What you are asked to do:
If a line in the entries below includes the string "list", copy it out.

-- Opening Marker --

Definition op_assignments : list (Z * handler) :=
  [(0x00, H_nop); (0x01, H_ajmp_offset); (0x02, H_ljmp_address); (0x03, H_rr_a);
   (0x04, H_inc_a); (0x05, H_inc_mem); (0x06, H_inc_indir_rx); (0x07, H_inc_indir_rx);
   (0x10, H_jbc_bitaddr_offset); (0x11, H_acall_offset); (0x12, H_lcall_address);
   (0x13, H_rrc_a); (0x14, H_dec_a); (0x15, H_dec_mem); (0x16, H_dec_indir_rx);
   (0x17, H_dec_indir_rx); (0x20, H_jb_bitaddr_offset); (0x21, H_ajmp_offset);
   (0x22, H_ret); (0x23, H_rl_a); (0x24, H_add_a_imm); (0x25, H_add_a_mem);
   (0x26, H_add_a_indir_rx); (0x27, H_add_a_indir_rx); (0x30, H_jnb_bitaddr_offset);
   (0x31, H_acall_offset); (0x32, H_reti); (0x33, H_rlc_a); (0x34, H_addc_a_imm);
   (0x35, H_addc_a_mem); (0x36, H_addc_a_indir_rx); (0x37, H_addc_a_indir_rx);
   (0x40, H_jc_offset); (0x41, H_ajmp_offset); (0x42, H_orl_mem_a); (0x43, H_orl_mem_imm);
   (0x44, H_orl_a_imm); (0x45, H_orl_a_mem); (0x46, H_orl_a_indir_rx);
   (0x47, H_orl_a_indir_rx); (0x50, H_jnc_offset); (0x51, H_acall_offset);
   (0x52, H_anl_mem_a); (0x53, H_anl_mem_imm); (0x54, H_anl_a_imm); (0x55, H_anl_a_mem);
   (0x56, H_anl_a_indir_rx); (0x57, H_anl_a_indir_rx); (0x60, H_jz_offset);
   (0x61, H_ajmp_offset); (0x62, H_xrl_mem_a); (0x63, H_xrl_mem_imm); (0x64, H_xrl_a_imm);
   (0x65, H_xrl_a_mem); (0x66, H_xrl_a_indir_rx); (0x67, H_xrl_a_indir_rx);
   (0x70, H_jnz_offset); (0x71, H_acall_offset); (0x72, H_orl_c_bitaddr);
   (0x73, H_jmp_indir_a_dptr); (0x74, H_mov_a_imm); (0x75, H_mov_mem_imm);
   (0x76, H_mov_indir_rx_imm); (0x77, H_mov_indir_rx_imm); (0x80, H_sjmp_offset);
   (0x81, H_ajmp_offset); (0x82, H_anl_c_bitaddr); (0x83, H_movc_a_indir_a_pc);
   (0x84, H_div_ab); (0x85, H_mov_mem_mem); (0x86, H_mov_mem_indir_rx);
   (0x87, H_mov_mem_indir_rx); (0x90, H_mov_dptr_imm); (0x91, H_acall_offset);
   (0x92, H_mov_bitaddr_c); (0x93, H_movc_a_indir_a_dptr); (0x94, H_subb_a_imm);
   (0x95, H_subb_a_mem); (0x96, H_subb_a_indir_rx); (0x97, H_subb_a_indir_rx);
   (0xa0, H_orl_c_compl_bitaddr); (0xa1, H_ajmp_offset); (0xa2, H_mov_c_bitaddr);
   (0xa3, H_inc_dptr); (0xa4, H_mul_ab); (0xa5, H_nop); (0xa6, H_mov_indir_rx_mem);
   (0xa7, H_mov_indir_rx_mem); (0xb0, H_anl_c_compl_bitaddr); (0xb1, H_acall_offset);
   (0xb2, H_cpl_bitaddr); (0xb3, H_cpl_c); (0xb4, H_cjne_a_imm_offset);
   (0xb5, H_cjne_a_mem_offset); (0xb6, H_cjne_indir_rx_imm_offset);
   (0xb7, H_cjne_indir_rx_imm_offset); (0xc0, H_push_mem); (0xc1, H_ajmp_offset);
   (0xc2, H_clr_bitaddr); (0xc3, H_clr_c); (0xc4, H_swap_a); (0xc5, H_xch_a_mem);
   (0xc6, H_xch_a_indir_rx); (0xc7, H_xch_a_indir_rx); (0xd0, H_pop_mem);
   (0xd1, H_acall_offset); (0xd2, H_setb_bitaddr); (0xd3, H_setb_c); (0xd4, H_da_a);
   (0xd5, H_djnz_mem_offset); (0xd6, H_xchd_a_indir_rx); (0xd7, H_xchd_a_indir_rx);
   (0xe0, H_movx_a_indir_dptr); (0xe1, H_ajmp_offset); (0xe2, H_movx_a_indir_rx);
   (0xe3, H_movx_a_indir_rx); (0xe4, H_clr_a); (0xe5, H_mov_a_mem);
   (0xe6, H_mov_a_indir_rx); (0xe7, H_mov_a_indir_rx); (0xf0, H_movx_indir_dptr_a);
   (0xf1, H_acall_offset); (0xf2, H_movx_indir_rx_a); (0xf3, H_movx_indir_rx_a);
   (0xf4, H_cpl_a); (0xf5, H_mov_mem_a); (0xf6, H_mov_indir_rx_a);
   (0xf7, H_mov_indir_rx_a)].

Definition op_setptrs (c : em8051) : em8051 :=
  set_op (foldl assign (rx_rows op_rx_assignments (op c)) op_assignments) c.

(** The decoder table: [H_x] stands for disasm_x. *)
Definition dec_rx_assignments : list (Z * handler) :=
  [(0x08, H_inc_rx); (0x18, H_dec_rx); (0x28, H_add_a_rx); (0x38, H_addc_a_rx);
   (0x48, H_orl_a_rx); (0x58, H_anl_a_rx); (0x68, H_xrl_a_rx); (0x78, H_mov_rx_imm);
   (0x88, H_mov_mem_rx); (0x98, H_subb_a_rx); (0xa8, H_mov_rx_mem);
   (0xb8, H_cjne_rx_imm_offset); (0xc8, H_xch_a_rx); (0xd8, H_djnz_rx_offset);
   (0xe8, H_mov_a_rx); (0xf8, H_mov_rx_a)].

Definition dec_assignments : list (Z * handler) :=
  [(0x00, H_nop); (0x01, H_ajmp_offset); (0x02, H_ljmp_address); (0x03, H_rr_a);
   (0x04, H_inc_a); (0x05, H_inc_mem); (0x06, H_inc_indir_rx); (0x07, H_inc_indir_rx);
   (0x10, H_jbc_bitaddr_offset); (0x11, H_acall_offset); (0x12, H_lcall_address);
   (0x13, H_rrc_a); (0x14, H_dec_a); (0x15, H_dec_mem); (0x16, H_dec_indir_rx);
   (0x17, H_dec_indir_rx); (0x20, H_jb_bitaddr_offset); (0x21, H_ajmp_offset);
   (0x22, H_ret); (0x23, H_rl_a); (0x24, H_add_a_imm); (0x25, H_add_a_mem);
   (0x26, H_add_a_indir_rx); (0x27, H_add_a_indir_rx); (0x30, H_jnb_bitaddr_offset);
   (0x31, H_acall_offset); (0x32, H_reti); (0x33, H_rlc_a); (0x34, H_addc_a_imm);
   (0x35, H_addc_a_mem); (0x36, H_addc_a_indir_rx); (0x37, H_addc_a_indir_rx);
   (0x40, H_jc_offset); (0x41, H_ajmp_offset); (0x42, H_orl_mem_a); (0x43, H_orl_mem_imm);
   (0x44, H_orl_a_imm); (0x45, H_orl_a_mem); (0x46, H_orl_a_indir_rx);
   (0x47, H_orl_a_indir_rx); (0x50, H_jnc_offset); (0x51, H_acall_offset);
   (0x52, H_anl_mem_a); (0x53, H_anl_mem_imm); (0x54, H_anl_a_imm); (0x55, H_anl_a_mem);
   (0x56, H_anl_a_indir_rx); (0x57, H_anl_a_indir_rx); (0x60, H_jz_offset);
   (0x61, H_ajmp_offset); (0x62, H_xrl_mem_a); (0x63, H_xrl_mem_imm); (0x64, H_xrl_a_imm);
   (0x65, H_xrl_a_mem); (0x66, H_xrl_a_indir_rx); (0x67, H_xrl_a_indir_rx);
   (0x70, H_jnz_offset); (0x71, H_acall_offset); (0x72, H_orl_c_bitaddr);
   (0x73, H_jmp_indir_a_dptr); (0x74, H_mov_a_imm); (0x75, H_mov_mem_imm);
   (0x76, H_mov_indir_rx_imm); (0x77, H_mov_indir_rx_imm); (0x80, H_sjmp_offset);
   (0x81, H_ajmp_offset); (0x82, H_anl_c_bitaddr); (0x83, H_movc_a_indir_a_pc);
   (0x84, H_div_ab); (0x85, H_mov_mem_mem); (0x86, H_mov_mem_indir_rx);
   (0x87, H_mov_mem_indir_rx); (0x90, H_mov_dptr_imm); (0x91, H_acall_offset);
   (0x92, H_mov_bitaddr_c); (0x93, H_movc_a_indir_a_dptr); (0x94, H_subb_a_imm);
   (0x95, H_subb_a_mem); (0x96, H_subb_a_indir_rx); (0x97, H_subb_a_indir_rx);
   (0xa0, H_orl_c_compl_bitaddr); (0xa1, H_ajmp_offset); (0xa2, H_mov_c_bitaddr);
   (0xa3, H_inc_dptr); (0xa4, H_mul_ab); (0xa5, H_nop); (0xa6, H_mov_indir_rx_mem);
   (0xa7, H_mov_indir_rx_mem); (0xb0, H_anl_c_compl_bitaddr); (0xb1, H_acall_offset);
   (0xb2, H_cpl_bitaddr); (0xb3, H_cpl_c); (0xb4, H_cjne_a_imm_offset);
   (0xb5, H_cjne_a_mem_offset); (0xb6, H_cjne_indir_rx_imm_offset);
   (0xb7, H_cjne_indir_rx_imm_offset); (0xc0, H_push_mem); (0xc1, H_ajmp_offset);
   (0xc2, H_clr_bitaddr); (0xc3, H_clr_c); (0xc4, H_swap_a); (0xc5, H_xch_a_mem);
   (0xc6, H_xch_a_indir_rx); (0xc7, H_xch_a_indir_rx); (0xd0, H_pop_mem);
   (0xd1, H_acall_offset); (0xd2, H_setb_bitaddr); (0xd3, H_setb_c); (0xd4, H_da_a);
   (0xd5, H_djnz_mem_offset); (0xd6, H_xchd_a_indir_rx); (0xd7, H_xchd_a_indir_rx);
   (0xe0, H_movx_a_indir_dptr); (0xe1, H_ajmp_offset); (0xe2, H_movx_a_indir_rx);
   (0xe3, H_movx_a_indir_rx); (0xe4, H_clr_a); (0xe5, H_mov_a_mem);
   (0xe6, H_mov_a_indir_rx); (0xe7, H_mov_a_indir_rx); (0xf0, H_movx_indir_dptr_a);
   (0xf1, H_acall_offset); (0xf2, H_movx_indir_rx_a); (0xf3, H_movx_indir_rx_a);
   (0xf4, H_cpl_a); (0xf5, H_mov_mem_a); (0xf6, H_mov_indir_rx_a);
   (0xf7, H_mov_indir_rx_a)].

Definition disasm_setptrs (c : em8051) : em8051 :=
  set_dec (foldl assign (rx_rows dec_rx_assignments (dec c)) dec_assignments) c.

-- Closing Marker --

Result below:
Definition op_assignments : list (Z * handler) :=
Definition dec_rx_assignments : list (Z * handler) :=
Definition dec_assignments : list (Z * handler) :=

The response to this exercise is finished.